PTH regulates osteogenesis and suppresses adipogenesis through Zfp467 in a feed-forward, PTH1R-cyclic AMP-dependent manner.

Conditional deletion of the PTH1R in mesenchymal progenitors reduces osteoblast differentiation, enhances marrow adipogenesis, and increases zinc finger protein 467 ( Zfp467 ) expression. In contrast, genetic loss of Zfp467 increased Pth1r expression and shifts mesenchymal progenitor cell fate toward osteogenesis and higher bone mass. PTH1R and ZFP467 could constitute a feedback loop that facilitates PTH-induced osteogenesis and that conditional deletion of Zfp467 in osteogenic precursors would lead to high bone mass in mice. Prrx1Cre; Zfp467 fl/fl but not AdipoqCre; Zfp467 fl/fl mice exhibit high bone mass and greater osteogenic differentiation similar to the Zfp467 -/- mice. qPCR results revealed that PTH suppressed Zfp467 expression primarily via the cyclic AMP/PKA pathway. Not surprisingly, PKA activation inhibited the expression of Zfp467 and gene silencing of Pth1r caused an increase in Zfp467 mRNA transcription. Dual fluorescence reporter assays and confocal immunofluorescence demonstrated that genetic deletion of Zfp467 resulted in higher nuclear translocation of NFκB1 that binds to the P2 promoter of the Pth1r and increased its transcription.

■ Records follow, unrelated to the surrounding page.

(** * TripletUI: the base class of src/index.mjs

    A shallow embedding of the class [TripletUI] (constructor, [set], [on],
    [publish], [render]) and of the part of the host it talks to: property
    access on JavaScript objects, the DOM calls [innerHTML], [appendChild],
    [querySelectorAll], [addEventListener], the template engine and the
    functions handed in by the caller.

    Modelling decisions.
    - The instance is the one object with an identity ([VThis]); its own
      properties are a [gmap string value] and it has a prototype slot.
    - Arrays and plain objects held by the instance are kept by value: the
      class creates them itself ([[]], [{}]) and no method hands them out. A
      caller who keeps a reference to one of them, or stores the same object
      in two fields, is outside the model. The instance can be stored in one
      of its own fields: where it stands for the listener map, the guard,
      the assignment and the push work on the instance itself.
    - DOM nodes are references into a store. The elements the HTML parser
      creates inside the container are addressed by their position in the
      container's markup, not by a reference of their own.
    - The template engine, the selector engine and the functions of the caller
      are parameters of the development. A call into a function of the caller
      is recorded in the log [calls]; such a function can inspect the world,
      but what it does to the instance or to the document is not followed.
    - Where the behaviour of the host is not covered (exotic prototypes,
      array-like objects in place of arrays, ...) the outcome is
      [Unmodelled]. A theorem about all the states of some shape says, with
      [settles], that the outcome there is covered. *)

From stdpp Require Import gmap strings list fin_maps.

Set Warnings "-register-all".

(** ** Values *)

Definition node := nat.

Inductive value : Type :=
| VUndefined
| VNull
| VBool (b : bool)
| VNum (n : Z)
| VStr (s : string)
| VFun (f : string)          (* a function of the caller, known by name *)
| VTemplate (raw : string)   (* handlebars.compile(raw) *)
| VMethod (m : string)       (* a method of the class, on TripletUI.prototype *)
| VNative (name : string)    (* a built-in function, known by name *)
| VNode (n : node)           (* a DOM node *)
| VThis                      (* the instance *)
| VClassPrototype            (* TripletUI.prototype *)
| VObjectPrototype           (* Object.prototype *)
| VArr (xs : list value)
| VObj (own : gmap string value) (proto : value).

Inductive exn : Type :=
| TypeError
| HierarchyRequestError      (* DOMException of appendChild *)
| SyntaxError                (* DOMException of querySelectorAll *)
| Thrown (x : value).        (* thrown by the template or by a caller's function *)

Inductive completion (A : Type) : Type :=
| Returns (a : A)
| Throws (x : value).
Arguments Returns {A} a.
Arguments Throws {A} x.

(** ** The document *)

(** [children]: the child nodes that are nodes of the store, in order.
    [innerHTML]: the markup last assigned; the element's content is its parse.
    [bound]: the handlers [render] installed on parsed elements, oldest first:
    position of the element, event type, and the binding the handler closes
    over. *)
Record element : Type := Element {
  children : list node;
  innerHTML : string;
  bound : list (nat * string * value)
}.

(** What a selector can see of a document: the tree and the markup, not
    the handlers. *)
Definition structure (d : gmap node element) : gmap node (list node * string) :=
  (fun e => (children e, innerHTML e)) <$> d.

(** ** The world: the instance, the document, the calls made so far *)

Record world : Type := World {
  this_own : gmap string value;
  this_proto : value;
  document : gmap node element;
  calls : list (string * list value)
}.

Inductive outcome (A : Type) : Type :=
| Return (a : A) (w : world)
| Throw (x : exn) (w : world)
| Unmodelled.
Arguments Return {A} a w.
Arguments Throw {A} x w.
Arguments Unmodelled {A}.

Definition js (A : Type) : Type := world -> outcome A.

Definition ret {A} (a : A) : js A := fun w => Return a w.
Definition throw {A} (x : exn) : js A := fun w => Throw x w.
Definition unmodelled {A} : js A := fun _ => Unmodelled.
Definition bind {A B} (c : js A) (k : A -> js B) : js B :=
  fun w => match c w with
           | Return a w' => k a w'
           | Throw x w' => Throw x w'
           | Unmodelled => Unmodelled
           end.

Notation "x <- c ;; k" := (bind c (fun x => k))
  (at level 100, c at next level, right associativity).
Notation "c ;;; k" := (bind c (fun _ => k))
  (at level 100, right associativity).

(** ** Property lookup along a prototype chain *)

Definition object_prototype_names : list string :=
  ["constructor"; "__defineGetter__"; "__defineSetter__"; "hasOwnProperty";
   "__lookupGetter__"; "__lookupSetter__"; "isPrototypeOf";
   "propertyIsEnumerable"; "toString"; "valueOf"; "__proto__";
   "toLocaleString"].

Definition class_method_names : list string := ["set"; "on"; "publish"; "render"].

Inductive slot : Type :=
| Data (v : value)     (* a writable data property holding v *)
| ProtoAccessor        (* the __proto__ accessor of Object.prototype *)
| Missing              (* no such property on the chain *)
| Unknown.             (* not covered *)

Definition find_object_prototype (k : string) : slot :=
  if decide (k = "__proto__") then ProtoAccessor
  else if decide (k ∈ object_prototype_names) then Data (VNative k)
  else Missing.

As expected, Zfp467 -/- cells had enhanced production of cyclic AMP and increased glycolysis in response to exogenous PTH. Additionally, the osteogenic response to PTH was also enhanced in Zfp467 -/- COBs, and the pro-osteogenic effect of Zfp467 deletion was blocked by gene silencing of Pth1r or a PKA inhibitor. In conclusion, our findings suggest that loss or PTH1R-mediated repression of Zfp467 results in a pathway that increases Pth1r transcription via NFκB1 and thus cellular responsiveness to PTH/PTHrP, ultimately leading to enhanced bone formation.